_Data for analysis_:
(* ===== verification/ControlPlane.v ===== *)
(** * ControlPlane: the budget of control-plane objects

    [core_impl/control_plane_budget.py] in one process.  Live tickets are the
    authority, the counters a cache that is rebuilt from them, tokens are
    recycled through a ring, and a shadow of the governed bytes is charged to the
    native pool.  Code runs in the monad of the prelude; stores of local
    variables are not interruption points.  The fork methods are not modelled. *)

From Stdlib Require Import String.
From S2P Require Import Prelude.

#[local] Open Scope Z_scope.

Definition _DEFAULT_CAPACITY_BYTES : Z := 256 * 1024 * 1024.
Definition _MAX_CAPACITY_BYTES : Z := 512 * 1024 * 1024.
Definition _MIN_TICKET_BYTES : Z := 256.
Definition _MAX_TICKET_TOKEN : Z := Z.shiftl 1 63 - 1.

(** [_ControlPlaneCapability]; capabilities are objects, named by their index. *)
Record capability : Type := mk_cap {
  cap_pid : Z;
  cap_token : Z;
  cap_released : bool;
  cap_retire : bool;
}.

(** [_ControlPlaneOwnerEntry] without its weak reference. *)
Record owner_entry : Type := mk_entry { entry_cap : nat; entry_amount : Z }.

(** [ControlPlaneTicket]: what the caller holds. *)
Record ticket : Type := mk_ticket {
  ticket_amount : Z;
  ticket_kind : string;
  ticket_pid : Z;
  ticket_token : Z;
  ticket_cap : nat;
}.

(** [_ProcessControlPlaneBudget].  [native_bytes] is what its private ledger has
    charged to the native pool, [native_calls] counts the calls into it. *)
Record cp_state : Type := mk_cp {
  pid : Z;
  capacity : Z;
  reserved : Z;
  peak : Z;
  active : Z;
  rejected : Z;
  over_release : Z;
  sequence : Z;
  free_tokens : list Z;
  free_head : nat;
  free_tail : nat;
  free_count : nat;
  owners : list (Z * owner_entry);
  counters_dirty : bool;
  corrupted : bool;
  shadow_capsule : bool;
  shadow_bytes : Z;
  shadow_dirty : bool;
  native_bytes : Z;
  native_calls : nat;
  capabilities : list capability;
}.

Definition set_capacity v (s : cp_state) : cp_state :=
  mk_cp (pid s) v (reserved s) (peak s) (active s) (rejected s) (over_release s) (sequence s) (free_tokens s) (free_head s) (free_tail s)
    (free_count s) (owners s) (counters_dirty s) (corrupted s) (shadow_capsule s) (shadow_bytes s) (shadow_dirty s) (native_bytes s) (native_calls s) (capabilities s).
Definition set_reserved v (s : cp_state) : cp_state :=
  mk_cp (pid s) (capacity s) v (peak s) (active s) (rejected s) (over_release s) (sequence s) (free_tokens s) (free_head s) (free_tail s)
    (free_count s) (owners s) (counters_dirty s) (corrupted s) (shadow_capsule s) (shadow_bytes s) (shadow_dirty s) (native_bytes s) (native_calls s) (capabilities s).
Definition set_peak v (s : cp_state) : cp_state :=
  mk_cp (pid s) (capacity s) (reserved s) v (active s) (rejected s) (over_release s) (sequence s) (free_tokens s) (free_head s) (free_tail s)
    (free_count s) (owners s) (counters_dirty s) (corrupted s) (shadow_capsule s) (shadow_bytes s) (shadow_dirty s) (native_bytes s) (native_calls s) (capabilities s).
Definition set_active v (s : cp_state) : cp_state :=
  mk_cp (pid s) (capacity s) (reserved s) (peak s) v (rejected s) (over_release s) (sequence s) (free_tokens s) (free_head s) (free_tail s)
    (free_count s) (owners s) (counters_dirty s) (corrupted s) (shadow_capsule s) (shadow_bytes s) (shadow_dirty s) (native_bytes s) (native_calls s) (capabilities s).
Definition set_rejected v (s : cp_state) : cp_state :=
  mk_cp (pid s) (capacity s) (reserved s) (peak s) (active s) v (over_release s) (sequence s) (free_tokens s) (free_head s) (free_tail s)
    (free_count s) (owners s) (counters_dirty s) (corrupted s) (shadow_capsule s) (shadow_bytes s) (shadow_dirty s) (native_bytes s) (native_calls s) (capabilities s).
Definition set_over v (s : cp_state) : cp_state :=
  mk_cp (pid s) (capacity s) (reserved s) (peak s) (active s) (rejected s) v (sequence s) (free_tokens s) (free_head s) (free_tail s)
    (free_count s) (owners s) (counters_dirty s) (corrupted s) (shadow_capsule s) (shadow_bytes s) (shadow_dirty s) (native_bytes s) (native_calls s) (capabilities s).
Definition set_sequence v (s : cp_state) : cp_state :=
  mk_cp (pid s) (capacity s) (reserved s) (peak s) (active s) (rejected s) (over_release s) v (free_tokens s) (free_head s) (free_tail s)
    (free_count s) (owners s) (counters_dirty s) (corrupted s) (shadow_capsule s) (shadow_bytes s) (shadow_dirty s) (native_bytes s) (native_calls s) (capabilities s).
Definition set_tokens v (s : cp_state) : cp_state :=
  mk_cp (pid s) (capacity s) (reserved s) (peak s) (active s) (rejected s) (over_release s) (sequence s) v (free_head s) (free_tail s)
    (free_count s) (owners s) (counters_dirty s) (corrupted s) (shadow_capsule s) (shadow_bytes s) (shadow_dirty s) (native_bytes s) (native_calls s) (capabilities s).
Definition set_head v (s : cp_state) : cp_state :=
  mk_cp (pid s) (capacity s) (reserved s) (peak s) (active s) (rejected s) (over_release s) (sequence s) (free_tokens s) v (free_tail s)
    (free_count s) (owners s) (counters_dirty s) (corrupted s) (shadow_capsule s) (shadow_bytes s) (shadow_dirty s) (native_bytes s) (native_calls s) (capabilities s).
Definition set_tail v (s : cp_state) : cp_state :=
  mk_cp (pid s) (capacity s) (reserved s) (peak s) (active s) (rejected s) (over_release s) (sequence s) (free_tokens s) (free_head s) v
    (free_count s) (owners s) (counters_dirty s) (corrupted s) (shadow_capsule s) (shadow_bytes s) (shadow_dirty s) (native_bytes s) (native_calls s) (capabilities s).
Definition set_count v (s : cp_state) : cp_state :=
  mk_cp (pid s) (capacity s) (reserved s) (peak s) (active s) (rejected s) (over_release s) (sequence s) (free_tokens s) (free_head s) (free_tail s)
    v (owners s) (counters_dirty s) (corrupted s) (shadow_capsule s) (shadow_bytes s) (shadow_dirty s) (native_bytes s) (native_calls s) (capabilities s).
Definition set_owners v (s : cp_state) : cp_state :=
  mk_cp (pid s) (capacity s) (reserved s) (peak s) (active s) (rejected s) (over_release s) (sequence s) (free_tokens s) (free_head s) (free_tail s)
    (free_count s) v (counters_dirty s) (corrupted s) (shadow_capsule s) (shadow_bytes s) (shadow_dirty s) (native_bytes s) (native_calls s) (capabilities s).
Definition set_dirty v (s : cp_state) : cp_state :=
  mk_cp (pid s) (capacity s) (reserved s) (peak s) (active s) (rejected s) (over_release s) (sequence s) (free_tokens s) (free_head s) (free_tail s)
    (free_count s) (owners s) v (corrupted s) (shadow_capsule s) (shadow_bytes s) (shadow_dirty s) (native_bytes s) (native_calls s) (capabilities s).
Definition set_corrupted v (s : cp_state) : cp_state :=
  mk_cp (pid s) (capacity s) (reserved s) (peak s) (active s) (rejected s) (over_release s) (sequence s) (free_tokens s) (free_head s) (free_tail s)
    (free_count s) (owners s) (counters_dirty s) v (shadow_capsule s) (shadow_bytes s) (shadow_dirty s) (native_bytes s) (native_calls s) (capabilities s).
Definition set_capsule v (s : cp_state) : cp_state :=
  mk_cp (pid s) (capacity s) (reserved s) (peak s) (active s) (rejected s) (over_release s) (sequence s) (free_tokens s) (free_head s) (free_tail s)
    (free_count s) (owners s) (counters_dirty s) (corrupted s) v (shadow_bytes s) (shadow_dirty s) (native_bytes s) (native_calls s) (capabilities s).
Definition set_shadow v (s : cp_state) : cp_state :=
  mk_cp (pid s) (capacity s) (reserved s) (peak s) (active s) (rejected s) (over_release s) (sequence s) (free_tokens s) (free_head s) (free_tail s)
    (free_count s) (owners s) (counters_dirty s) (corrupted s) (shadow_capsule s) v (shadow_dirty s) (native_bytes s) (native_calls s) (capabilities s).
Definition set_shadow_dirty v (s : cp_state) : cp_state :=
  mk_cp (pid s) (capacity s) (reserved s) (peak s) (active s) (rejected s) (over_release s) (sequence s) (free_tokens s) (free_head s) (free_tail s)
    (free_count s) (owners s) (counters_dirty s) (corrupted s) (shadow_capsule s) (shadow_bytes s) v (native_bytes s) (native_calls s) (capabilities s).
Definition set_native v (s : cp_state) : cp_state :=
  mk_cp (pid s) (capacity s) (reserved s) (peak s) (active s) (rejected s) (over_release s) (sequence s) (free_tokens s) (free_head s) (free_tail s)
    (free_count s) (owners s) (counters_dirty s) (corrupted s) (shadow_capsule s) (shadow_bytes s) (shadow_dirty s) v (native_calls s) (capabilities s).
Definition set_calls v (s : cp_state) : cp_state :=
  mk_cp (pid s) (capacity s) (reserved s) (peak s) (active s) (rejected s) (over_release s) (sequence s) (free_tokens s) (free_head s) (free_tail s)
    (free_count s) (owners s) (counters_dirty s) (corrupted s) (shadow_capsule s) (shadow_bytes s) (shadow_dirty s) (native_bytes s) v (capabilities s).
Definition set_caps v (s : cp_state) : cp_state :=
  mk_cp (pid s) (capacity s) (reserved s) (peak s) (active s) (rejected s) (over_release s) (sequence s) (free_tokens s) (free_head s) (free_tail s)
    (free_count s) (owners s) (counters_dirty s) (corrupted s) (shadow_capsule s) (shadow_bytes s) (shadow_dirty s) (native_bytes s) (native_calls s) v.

_Work task_: Show all lines from the entries that hold "pool".

_Written answer_:
    native pool.  Code runs in the monad of the prelude; stores of local
    charged to the native pool, [native_calls] counts the calls into it. *)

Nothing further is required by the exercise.